### Records for this task ###
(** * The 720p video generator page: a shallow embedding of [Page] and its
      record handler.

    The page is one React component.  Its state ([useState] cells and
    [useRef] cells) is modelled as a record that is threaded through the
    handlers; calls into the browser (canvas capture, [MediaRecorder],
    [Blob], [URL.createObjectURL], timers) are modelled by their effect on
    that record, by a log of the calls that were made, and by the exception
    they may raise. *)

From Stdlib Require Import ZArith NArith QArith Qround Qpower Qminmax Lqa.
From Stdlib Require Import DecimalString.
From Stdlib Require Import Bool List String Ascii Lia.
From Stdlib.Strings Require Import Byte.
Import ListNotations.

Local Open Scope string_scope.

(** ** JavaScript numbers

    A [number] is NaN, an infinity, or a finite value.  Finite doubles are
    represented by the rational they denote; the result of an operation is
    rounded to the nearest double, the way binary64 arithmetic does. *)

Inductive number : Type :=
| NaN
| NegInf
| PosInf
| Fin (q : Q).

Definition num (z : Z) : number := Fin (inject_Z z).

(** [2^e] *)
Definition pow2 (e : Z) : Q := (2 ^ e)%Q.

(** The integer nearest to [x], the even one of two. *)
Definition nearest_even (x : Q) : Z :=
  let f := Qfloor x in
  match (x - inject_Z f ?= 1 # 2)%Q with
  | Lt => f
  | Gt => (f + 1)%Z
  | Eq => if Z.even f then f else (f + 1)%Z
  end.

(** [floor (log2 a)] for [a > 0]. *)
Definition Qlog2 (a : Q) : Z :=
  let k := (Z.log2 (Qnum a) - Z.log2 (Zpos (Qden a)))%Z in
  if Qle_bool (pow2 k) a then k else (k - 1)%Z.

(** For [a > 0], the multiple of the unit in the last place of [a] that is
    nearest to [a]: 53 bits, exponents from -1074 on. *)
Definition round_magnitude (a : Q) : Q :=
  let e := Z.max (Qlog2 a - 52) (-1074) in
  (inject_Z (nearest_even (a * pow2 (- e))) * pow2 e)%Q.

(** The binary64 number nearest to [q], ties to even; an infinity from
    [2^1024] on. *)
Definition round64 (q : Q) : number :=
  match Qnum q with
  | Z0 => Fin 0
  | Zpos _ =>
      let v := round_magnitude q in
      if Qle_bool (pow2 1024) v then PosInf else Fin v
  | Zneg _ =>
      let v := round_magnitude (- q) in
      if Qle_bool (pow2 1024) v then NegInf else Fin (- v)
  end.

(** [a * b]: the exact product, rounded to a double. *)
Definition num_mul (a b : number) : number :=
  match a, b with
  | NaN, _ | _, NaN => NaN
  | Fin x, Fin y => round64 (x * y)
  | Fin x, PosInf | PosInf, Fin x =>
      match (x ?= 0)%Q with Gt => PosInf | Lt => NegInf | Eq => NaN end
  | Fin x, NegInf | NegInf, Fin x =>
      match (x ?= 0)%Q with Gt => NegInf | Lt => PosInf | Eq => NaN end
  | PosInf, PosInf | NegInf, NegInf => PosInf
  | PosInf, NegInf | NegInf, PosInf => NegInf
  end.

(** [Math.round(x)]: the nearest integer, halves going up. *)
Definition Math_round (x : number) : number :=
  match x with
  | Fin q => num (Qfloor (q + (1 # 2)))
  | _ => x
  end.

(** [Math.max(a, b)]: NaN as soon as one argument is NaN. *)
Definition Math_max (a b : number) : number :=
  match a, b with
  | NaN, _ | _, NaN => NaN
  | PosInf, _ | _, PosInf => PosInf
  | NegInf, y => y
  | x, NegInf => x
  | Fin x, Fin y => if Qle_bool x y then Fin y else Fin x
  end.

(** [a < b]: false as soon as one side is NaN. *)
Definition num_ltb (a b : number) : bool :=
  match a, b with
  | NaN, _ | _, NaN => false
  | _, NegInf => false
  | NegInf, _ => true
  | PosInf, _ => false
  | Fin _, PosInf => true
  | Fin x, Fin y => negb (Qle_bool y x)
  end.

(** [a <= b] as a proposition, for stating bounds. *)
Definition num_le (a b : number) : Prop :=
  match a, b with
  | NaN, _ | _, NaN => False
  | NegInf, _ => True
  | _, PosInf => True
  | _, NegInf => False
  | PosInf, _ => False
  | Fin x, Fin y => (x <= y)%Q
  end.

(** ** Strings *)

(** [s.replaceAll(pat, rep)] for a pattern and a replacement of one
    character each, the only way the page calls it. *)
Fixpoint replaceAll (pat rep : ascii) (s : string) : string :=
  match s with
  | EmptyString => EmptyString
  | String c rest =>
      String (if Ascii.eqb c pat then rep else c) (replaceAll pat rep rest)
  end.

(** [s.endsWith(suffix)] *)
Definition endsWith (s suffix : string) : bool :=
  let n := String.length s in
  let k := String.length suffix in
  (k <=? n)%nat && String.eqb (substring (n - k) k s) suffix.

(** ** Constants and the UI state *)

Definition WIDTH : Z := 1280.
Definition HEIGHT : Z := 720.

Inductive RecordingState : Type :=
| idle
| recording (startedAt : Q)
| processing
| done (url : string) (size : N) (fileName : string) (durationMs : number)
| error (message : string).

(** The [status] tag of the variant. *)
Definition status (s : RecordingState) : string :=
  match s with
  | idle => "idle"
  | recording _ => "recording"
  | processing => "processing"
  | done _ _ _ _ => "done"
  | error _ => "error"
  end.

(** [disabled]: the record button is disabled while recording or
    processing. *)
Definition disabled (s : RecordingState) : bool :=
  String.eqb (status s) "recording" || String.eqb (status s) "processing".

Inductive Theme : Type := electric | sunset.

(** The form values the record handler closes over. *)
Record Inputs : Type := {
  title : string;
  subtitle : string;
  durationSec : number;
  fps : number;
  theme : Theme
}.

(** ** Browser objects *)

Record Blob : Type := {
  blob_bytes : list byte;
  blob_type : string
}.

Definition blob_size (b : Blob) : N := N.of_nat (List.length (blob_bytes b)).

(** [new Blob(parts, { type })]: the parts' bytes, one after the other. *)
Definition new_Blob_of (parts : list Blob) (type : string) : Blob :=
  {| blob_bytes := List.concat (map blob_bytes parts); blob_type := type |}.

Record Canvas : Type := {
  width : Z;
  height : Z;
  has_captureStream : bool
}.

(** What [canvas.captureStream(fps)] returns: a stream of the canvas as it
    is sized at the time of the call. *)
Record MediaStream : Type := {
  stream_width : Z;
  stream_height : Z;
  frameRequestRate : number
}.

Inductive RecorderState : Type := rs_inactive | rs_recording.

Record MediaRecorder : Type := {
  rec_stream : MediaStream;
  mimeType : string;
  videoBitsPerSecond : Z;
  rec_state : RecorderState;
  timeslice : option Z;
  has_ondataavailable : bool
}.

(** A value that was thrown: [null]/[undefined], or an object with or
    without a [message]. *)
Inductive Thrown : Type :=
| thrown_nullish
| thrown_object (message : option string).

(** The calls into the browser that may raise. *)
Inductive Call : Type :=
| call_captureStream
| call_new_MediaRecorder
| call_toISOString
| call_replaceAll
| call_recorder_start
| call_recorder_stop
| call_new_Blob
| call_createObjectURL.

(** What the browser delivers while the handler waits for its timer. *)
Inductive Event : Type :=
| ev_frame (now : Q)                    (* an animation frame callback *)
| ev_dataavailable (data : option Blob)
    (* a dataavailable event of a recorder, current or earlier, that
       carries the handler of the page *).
###
### Records for this task ###
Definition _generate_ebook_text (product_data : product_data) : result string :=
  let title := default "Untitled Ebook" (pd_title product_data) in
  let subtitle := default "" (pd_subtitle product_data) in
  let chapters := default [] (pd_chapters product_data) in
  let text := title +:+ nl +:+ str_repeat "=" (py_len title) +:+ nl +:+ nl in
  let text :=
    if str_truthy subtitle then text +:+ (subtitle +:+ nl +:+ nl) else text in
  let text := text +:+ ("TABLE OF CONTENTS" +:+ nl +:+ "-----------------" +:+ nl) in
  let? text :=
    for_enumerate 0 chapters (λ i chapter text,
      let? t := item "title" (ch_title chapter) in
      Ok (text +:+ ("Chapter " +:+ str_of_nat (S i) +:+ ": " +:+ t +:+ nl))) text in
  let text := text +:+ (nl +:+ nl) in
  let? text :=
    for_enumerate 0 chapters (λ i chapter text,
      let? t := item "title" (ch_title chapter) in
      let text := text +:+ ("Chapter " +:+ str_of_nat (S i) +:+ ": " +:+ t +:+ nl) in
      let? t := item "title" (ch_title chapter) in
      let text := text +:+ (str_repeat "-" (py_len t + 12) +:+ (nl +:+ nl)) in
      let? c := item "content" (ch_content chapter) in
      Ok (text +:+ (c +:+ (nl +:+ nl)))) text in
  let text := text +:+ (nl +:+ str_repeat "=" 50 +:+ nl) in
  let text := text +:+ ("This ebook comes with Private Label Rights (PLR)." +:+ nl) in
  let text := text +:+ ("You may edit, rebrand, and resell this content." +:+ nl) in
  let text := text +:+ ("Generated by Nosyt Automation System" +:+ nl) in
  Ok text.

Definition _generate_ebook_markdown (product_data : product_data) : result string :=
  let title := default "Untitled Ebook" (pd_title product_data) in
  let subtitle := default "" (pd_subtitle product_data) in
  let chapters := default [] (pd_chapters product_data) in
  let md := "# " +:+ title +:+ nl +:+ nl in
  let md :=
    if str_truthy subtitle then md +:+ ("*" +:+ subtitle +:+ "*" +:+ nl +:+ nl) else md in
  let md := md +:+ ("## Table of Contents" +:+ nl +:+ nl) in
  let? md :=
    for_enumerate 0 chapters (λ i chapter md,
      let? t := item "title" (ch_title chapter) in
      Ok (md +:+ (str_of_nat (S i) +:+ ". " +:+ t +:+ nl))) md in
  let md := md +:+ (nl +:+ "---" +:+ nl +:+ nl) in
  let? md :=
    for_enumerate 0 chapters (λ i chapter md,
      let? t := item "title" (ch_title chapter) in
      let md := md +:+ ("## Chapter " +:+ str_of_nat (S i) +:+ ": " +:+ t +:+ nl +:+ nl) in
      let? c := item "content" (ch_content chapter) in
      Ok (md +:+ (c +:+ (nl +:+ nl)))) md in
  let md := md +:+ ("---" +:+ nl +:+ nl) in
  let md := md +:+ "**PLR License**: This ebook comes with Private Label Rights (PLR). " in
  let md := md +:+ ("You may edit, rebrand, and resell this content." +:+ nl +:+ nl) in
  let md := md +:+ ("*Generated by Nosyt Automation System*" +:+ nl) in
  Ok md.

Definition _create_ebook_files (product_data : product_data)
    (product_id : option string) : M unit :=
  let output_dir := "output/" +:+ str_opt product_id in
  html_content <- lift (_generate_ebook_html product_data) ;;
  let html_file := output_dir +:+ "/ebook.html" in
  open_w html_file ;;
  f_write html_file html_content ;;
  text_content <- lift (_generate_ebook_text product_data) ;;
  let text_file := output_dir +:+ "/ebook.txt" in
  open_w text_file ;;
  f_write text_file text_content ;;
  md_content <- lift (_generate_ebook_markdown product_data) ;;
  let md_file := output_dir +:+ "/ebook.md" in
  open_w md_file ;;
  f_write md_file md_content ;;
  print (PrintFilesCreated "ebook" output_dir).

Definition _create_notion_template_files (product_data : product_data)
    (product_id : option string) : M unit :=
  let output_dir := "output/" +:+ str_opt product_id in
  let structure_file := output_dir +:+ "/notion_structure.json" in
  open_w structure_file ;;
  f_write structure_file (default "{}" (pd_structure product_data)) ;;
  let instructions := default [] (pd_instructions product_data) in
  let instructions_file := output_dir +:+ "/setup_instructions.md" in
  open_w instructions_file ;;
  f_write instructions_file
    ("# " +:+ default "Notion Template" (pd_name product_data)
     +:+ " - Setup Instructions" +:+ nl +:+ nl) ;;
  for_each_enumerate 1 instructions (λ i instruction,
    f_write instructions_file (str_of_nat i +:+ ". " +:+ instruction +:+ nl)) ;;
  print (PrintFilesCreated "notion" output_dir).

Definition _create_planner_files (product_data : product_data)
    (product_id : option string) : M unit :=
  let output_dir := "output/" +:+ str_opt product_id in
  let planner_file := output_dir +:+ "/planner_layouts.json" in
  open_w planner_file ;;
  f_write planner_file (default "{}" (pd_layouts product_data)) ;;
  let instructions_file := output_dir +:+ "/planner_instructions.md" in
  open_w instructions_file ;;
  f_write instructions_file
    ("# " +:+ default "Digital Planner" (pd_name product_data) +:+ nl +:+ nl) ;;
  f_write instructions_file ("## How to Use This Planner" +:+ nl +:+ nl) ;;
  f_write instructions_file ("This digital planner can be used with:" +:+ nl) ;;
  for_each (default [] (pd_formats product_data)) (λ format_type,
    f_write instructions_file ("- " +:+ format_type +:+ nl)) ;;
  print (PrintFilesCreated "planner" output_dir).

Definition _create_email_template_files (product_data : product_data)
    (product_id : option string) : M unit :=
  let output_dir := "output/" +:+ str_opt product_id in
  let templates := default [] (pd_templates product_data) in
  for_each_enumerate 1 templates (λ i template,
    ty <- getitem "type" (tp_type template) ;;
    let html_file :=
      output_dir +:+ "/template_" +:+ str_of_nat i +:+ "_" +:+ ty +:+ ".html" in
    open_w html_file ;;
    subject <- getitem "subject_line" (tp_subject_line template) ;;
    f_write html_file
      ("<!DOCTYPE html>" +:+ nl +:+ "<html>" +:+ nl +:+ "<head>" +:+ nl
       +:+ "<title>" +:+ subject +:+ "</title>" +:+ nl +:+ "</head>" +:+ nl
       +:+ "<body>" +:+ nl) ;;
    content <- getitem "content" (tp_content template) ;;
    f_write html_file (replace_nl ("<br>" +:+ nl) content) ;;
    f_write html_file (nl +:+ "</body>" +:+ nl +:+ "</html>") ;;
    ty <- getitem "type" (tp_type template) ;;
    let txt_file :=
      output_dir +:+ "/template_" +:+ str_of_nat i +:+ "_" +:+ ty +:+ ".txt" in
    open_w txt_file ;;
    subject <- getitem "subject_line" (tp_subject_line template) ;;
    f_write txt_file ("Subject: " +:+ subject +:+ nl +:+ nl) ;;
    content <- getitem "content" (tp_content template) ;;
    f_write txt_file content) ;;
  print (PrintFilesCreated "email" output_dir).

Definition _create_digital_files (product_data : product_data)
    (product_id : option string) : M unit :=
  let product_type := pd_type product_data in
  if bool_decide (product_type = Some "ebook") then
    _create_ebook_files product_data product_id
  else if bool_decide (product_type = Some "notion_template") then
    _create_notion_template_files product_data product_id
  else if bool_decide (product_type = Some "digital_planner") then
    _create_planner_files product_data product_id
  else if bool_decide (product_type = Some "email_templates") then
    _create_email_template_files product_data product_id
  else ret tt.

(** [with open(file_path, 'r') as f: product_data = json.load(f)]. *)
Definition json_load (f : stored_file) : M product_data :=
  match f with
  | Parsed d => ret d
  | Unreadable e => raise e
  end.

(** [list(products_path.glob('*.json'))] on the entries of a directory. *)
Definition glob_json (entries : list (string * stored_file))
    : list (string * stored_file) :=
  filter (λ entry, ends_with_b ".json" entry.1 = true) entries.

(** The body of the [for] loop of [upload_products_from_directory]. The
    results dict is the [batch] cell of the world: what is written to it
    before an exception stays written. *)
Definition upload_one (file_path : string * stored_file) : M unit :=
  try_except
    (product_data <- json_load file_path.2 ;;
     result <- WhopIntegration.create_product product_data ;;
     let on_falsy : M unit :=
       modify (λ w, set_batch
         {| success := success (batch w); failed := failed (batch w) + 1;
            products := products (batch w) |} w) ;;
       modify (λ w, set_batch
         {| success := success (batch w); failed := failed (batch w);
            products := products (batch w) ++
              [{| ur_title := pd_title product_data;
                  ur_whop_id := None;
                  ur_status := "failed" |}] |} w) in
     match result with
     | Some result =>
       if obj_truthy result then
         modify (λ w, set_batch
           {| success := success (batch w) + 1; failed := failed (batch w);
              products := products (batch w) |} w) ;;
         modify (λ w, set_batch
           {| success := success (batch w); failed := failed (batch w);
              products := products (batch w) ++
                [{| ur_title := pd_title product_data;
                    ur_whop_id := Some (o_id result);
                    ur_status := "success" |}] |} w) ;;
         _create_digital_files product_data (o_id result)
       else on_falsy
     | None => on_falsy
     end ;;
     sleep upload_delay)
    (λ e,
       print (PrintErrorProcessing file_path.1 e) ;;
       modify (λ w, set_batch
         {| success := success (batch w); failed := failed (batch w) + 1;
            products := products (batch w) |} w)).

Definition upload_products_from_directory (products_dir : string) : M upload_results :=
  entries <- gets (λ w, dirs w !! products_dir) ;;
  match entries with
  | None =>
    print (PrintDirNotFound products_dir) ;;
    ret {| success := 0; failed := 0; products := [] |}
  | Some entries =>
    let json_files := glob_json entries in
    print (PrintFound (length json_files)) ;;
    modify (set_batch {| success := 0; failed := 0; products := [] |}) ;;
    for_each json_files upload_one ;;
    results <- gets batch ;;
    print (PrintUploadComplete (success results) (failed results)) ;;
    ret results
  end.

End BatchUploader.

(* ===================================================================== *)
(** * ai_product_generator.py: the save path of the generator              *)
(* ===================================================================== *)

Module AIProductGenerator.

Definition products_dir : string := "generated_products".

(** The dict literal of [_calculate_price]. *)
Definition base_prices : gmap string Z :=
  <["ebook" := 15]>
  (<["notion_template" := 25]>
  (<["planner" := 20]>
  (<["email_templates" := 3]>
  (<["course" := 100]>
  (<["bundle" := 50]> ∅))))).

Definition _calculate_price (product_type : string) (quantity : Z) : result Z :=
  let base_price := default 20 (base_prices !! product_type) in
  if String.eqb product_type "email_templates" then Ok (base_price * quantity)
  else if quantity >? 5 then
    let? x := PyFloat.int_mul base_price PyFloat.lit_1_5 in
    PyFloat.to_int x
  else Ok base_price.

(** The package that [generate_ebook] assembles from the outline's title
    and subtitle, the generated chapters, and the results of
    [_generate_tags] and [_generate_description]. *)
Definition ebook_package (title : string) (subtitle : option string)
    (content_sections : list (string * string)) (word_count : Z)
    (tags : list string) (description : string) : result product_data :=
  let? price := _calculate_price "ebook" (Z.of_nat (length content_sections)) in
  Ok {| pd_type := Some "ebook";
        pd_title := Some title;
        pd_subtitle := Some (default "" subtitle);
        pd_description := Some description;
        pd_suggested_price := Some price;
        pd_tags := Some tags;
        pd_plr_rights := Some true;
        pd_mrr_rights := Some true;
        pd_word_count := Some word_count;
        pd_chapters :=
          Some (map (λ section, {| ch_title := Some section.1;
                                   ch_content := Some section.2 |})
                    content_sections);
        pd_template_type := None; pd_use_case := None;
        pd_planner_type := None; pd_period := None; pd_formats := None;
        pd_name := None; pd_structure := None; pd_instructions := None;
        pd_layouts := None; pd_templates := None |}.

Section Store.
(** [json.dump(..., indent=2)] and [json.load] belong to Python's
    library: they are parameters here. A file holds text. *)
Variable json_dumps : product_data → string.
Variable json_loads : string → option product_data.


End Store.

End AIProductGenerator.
###
Task - Retype the entries above exactly, but only from the line containing "Ok (md +:+ (c +:+ (nl +:+ nl)))) md in" through the line containing "for_each_enumerate 1 instructions", both included.

Response to the task -
      Ok (md +:+ (c +:+ (nl +:+ nl)))) md in
  let md := md +:+ ("---" +:+ nl +:+ nl) in
  let md := md +:+ "**PLR License**: This ebook comes with Private Label Rights (PLR). " in
  let md := md +:+ ("You may edit, rebrand, and resell this content." +:+ nl +:+ nl) in
  let md := md +:+ ("*Generated by Nosyt Automation System*" +:+ nl) in
  Ok md.

Definition _create_ebook_files (product_data : product_data)
    (product_id : option string) : M unit :=
  let output_dir := "output/" +:+ str_opt product_id in
  html_content <- lift (_generate_ebook_html product_data) ;;
  let html_file := output_dir +:+ "/ebook.html" in
  open_w html_file ;;
  f_write html_file html_content ;;
  text_content <- lift (_generate_ebook_text product_data) ;;
  let text_file := output_dir +:+ "/ebook.txt" in
  open_w text_file ;;
  f_write text_file text_content ;;
  md_content <- lift (_generate_ebook_markdown product_data) ;;
  let md_file := output_dir +:+ "/ebook.md" in
  open_w md_file ;;
  f_write md_file md_content ;;
  print (PrintFilesCreated "ebook" output_dir).

Definition _create_notion_template_files (product_data : product_data)
    (product_id : option string) : M unit :=
  let output_dir := "output/" +:+ str_opt product_id in
  let structure_file := output_dir +:+ "/notion_structure.json" in
  open_w structure_file ;;
  f_write structure_file (default "{}" (pd_structure product_data)) ;;
  let instructions := default [] (pd_instructions product_data) in
  let instructions_file := output_dir +:+ "/setup_instructions.md" in
  open_w instructions_file ;;
  f_write instructions_file
    ("# " +:+ default "Notion Template" (pd_name product_data)
     +:+ " - Setup Instructions" +:+ nl +:+ nl) ;;
  for_each_enumerate 1 instructions (λ i instruction,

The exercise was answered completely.